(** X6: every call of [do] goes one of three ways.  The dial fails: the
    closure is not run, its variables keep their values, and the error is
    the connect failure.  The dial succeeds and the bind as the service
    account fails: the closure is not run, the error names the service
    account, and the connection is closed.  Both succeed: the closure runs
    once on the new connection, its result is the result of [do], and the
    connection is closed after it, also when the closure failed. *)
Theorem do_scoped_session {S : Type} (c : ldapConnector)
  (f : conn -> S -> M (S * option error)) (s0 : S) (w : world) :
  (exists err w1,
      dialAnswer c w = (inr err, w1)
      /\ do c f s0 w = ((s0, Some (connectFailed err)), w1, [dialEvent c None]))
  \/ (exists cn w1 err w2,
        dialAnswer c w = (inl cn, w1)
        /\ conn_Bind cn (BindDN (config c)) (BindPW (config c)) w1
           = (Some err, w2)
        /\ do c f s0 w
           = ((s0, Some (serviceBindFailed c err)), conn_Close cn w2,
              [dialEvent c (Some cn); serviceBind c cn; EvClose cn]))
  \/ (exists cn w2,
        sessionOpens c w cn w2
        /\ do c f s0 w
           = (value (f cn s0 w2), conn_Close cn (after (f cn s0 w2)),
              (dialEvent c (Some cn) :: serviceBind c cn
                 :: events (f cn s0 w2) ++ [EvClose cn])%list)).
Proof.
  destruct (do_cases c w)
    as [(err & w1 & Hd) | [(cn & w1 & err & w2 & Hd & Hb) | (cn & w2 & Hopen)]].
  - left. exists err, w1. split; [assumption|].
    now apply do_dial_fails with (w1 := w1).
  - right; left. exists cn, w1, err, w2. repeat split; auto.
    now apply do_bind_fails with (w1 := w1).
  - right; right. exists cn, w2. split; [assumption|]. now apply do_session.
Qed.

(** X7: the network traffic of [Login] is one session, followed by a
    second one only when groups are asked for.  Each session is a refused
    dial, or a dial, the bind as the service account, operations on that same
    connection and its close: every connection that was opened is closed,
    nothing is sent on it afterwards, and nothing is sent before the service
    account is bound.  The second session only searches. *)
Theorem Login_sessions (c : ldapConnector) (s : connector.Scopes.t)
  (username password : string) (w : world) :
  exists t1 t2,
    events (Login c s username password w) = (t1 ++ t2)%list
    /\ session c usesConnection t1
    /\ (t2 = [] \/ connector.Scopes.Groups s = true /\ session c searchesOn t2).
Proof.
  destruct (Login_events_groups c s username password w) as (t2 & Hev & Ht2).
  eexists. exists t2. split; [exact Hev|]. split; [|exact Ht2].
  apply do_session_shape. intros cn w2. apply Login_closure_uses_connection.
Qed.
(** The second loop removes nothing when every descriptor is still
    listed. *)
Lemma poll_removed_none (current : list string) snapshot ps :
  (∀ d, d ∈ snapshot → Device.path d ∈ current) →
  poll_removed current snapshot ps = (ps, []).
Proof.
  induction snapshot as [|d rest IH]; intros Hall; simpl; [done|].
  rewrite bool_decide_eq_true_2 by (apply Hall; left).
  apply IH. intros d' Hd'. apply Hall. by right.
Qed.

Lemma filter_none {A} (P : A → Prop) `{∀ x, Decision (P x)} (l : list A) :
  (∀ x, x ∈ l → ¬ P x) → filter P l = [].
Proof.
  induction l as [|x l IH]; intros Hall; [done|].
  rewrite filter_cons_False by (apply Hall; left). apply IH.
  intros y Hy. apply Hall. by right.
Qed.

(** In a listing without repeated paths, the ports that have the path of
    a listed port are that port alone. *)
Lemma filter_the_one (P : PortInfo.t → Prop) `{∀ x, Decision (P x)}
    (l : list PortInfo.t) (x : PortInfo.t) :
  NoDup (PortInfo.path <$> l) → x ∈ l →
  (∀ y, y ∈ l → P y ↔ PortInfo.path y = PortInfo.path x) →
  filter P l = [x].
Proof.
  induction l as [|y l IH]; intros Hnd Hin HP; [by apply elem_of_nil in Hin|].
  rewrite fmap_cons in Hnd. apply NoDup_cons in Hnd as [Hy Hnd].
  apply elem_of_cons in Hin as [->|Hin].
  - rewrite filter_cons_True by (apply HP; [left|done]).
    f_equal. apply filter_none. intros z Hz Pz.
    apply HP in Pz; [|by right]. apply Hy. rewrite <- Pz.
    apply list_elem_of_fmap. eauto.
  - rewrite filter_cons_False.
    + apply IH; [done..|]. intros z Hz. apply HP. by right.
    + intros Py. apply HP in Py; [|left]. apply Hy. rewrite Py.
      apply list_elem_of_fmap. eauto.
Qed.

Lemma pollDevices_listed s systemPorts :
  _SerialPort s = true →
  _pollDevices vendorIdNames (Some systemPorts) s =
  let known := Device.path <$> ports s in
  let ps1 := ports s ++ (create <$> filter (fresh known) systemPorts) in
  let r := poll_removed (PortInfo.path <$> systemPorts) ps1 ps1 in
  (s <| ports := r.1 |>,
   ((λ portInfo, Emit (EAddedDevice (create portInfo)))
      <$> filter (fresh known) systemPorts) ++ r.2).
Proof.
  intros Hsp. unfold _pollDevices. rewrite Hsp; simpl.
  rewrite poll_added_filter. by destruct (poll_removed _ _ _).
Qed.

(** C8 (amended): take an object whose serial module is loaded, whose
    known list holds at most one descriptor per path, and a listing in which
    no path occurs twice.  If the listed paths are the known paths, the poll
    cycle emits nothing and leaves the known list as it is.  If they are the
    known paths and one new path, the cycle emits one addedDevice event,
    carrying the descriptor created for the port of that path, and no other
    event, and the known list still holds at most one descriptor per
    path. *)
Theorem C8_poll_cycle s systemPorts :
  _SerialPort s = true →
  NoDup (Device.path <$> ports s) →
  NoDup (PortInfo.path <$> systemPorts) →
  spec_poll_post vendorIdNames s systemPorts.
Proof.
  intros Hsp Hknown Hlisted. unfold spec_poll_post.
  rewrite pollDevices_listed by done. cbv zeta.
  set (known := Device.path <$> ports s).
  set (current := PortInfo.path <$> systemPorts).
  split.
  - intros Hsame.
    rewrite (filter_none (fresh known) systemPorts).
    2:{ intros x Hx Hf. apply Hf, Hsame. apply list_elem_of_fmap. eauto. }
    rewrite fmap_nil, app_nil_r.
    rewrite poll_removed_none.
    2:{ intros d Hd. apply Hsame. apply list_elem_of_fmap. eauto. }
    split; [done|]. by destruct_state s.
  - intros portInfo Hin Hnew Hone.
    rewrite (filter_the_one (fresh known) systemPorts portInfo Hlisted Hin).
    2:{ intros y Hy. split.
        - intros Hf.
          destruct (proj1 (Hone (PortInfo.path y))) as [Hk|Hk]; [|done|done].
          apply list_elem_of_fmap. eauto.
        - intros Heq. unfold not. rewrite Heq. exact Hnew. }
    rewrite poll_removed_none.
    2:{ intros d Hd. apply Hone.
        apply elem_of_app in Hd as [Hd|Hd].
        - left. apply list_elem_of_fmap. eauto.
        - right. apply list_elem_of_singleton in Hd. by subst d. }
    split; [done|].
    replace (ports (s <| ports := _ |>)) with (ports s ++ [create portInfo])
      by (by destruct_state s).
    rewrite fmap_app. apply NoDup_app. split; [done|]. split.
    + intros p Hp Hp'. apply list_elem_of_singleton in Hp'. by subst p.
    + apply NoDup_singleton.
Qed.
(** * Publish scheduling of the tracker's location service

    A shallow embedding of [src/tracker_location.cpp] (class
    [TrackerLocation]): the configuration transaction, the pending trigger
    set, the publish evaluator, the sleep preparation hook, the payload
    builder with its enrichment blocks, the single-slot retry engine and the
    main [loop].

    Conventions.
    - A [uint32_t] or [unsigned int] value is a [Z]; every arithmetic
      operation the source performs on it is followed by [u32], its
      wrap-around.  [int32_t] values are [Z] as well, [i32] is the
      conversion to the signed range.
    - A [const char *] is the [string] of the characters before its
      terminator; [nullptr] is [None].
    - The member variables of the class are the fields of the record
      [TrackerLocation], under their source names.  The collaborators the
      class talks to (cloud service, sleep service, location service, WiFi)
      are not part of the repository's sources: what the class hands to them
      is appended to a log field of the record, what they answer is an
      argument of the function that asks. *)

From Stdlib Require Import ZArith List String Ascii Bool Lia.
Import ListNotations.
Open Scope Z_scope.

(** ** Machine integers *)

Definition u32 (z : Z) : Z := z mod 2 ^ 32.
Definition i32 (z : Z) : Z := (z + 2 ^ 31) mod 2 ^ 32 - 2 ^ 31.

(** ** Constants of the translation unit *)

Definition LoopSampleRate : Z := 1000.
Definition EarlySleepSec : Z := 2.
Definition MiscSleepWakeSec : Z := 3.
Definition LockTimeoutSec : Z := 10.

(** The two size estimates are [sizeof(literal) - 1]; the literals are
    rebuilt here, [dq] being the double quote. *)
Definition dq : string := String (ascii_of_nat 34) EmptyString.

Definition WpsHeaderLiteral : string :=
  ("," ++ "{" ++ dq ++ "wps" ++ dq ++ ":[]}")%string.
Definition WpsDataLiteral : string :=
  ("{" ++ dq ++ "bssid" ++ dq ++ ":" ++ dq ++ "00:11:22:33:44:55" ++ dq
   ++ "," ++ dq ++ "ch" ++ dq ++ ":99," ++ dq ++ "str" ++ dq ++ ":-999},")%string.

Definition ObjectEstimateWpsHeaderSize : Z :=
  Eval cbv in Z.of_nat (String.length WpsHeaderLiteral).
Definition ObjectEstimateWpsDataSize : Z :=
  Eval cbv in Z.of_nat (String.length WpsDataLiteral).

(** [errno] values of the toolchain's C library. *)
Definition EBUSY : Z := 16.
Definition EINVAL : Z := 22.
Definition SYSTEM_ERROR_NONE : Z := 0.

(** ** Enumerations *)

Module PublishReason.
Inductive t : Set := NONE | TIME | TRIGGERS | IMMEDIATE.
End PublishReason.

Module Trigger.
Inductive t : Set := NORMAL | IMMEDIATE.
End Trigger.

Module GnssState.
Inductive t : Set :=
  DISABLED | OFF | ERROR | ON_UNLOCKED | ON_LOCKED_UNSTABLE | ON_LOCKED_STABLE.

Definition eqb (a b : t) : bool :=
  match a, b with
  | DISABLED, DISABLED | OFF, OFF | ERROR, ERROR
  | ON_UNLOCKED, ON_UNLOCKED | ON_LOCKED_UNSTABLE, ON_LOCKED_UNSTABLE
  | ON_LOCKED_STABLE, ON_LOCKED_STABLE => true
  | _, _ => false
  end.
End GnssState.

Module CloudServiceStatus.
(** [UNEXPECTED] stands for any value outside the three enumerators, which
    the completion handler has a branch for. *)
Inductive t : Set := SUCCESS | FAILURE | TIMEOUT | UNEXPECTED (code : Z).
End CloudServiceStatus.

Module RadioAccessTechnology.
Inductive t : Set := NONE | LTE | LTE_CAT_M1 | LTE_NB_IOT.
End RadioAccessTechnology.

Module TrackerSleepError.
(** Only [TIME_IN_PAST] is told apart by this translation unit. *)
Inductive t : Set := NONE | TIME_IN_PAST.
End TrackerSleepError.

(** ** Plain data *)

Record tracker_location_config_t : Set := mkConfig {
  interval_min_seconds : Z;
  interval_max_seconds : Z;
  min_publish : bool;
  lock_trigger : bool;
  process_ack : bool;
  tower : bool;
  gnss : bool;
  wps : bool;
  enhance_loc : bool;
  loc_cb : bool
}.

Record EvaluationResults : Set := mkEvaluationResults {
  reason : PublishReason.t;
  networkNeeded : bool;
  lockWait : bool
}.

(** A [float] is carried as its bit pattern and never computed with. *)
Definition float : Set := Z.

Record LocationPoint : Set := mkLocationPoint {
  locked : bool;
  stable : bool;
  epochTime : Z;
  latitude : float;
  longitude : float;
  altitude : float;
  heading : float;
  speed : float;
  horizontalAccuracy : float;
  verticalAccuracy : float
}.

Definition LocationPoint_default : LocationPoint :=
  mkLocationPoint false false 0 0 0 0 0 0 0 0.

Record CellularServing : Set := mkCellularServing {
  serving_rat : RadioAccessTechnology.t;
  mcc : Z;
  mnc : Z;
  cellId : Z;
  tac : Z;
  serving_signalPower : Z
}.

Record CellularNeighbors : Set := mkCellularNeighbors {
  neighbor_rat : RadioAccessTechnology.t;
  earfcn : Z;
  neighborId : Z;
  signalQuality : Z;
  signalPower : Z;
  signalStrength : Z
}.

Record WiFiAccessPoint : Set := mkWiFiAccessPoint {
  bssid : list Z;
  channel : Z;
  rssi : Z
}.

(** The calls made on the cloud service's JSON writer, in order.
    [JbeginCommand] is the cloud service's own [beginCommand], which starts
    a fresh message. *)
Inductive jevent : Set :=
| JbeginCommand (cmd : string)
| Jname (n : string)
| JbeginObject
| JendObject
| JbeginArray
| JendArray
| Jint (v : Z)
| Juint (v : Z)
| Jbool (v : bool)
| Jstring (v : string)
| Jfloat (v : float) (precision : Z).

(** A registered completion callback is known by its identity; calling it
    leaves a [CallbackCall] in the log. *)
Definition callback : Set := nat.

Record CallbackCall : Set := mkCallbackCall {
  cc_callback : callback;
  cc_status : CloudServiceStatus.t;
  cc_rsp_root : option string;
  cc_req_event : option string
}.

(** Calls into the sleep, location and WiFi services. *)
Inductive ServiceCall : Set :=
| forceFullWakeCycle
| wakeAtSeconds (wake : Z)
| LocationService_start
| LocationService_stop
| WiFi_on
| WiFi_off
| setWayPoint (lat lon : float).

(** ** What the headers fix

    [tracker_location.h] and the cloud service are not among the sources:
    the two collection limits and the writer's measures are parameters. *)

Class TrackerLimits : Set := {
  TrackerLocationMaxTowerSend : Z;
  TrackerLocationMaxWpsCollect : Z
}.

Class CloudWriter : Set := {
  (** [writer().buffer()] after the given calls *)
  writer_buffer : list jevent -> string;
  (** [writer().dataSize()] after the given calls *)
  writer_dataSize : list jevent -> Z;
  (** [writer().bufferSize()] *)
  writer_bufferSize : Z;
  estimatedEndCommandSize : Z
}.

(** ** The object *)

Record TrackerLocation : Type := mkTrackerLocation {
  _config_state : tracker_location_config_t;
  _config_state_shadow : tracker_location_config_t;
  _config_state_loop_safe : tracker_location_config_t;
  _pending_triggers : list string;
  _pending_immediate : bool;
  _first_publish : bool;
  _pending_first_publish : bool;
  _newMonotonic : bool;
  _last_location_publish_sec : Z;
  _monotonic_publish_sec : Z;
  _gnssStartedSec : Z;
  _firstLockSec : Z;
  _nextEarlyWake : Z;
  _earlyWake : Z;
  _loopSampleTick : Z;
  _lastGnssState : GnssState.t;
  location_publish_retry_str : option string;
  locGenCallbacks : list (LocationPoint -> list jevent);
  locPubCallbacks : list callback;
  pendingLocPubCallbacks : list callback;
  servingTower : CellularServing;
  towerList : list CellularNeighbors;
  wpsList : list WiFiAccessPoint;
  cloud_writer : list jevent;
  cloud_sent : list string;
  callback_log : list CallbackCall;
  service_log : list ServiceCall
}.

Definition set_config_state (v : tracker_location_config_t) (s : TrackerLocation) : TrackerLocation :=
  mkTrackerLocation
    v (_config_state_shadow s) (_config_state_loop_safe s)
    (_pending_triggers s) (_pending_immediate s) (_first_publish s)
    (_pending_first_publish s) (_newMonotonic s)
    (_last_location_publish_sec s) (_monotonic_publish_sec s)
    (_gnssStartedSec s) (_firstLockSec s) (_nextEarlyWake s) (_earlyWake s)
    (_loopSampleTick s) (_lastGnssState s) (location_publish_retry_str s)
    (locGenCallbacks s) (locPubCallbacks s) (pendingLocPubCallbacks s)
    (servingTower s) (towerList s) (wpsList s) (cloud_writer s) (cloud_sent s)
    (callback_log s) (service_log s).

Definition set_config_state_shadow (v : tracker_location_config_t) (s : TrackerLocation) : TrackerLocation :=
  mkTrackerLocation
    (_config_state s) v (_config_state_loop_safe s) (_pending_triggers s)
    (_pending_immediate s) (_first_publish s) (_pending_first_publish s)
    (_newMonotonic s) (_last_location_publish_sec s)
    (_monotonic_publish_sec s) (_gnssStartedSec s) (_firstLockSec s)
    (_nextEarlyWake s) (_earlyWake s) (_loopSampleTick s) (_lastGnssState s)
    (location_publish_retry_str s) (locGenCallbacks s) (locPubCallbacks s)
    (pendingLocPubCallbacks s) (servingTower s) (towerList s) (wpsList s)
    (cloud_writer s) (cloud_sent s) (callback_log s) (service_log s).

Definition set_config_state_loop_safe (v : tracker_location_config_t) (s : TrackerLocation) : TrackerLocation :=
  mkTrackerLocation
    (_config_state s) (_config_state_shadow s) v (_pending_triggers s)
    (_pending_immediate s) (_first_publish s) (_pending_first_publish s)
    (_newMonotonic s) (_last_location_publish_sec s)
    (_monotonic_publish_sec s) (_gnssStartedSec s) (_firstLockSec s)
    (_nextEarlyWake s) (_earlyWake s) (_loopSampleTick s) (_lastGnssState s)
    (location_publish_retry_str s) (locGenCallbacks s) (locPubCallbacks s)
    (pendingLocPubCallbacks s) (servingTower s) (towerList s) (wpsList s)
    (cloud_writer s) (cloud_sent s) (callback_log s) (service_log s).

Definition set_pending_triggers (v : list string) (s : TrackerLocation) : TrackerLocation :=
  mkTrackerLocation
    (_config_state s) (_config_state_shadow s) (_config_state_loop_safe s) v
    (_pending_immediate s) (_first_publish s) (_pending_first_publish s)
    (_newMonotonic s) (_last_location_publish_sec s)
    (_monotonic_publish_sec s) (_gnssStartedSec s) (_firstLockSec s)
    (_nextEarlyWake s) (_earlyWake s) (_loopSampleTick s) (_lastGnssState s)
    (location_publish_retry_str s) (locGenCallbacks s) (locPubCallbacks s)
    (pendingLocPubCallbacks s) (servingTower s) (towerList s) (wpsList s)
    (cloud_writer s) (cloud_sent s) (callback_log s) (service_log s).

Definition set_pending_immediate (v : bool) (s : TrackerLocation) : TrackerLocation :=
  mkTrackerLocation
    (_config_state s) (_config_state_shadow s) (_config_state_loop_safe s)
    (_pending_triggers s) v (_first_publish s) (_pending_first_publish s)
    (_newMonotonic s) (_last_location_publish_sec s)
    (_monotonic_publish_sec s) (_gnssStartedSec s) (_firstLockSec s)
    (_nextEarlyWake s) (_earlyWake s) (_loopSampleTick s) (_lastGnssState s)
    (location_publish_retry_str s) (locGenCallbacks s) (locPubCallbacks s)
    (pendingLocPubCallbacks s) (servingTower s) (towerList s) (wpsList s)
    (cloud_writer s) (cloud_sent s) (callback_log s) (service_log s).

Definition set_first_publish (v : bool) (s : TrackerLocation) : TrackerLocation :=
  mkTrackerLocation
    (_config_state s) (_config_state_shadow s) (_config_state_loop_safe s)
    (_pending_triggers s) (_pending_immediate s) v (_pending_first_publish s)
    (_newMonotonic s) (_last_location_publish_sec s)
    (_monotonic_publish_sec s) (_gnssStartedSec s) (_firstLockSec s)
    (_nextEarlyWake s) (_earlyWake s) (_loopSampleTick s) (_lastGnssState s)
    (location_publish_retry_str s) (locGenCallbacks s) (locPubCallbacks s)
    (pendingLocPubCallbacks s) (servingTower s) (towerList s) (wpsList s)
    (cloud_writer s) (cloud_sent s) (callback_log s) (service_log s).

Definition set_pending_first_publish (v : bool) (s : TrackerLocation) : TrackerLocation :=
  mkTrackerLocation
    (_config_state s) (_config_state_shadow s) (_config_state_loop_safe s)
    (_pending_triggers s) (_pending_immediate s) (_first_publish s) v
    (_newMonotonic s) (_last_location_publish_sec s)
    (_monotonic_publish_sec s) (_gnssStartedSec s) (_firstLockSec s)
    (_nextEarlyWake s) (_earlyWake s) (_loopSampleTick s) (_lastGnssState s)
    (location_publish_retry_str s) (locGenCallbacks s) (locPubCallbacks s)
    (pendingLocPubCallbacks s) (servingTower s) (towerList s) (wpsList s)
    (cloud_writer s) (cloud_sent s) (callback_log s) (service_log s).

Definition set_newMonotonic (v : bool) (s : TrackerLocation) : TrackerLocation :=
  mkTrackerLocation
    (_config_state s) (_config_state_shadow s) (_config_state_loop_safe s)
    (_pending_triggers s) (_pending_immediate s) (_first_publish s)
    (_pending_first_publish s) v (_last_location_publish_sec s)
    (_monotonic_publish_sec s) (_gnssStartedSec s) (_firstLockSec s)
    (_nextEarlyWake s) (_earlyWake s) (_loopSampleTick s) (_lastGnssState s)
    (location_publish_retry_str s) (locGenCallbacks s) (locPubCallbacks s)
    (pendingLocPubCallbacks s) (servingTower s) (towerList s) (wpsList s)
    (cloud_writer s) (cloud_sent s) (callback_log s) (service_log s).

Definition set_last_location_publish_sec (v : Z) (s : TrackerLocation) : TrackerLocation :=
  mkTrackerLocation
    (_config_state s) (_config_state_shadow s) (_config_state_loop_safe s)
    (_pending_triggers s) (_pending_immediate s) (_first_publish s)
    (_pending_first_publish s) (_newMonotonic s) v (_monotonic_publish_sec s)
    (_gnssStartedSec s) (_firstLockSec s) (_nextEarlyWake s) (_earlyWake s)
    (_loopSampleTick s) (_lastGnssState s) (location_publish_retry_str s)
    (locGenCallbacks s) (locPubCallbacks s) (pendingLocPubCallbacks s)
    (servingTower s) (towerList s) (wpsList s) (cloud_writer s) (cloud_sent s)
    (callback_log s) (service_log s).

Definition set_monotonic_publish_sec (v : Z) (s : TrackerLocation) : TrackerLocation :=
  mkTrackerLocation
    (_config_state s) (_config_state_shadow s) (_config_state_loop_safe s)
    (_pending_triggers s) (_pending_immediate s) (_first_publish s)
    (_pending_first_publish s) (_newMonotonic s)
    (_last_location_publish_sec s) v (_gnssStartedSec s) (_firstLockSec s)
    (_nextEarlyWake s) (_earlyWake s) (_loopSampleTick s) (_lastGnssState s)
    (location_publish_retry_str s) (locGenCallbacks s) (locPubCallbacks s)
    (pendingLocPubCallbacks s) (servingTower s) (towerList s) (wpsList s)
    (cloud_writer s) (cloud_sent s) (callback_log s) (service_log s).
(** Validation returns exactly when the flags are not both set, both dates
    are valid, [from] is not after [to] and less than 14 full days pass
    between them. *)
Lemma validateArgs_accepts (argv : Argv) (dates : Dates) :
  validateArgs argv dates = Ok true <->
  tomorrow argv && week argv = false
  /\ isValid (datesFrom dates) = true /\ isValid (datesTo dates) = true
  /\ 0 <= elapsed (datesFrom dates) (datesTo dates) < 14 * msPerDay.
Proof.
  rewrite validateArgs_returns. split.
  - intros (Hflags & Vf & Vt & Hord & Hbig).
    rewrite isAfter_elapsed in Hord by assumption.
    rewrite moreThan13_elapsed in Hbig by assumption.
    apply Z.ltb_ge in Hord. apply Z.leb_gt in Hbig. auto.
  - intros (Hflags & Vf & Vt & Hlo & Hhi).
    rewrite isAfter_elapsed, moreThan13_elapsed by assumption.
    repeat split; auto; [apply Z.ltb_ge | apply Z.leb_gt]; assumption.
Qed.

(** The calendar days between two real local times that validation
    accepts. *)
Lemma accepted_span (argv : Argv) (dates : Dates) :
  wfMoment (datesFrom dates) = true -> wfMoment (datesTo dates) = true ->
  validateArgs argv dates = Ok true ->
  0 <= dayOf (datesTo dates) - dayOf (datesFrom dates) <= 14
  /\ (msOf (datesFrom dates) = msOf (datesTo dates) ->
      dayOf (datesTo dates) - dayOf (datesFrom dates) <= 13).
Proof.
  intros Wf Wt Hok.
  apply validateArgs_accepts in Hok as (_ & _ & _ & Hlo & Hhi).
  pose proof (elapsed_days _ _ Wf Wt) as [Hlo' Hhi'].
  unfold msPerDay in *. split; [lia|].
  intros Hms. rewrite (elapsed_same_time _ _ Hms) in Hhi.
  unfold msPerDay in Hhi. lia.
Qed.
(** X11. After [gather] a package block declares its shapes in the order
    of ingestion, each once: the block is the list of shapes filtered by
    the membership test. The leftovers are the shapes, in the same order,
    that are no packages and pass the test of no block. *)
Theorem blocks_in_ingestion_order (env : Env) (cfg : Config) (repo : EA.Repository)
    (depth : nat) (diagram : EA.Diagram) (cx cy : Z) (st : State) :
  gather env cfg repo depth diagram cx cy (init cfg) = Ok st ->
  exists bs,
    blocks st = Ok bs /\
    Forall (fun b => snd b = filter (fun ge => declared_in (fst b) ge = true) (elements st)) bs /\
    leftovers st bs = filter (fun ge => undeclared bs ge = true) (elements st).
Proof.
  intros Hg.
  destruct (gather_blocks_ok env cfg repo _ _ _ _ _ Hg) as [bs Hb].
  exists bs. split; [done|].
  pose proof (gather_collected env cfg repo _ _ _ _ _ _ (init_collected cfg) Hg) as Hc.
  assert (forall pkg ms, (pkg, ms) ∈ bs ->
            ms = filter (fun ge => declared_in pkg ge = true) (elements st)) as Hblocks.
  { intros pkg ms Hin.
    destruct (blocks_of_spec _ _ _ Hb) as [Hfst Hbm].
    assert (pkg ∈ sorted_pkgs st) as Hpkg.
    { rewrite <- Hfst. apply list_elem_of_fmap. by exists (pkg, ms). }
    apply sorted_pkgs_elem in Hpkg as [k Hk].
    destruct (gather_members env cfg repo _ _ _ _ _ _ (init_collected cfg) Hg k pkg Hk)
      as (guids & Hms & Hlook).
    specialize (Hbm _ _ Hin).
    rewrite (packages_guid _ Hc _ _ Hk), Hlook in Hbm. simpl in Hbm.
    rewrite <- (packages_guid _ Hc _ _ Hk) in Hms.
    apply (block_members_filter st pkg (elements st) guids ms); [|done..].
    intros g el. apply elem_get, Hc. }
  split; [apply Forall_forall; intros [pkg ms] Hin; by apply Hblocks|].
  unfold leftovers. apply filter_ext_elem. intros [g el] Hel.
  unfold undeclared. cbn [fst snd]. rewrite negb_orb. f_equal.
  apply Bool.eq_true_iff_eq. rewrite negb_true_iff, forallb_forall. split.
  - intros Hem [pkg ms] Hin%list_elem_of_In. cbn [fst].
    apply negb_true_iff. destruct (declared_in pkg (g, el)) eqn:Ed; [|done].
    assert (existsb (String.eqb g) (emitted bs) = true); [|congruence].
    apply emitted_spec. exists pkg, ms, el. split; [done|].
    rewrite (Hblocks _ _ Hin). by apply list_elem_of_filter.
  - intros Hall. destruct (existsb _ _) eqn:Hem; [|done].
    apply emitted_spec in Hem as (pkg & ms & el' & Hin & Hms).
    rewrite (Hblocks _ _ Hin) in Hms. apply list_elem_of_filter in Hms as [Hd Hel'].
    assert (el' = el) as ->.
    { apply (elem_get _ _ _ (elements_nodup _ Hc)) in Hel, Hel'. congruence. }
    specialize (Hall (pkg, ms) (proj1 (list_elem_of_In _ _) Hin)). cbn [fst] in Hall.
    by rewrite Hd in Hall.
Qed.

———

Problem. Show every line in the entries above that contains the string "unit".

Solution to the exercise.
(** ** Constants of the translation unit *)
(** Only [TIME_IN_PAST] is told apart by this translation unit. *)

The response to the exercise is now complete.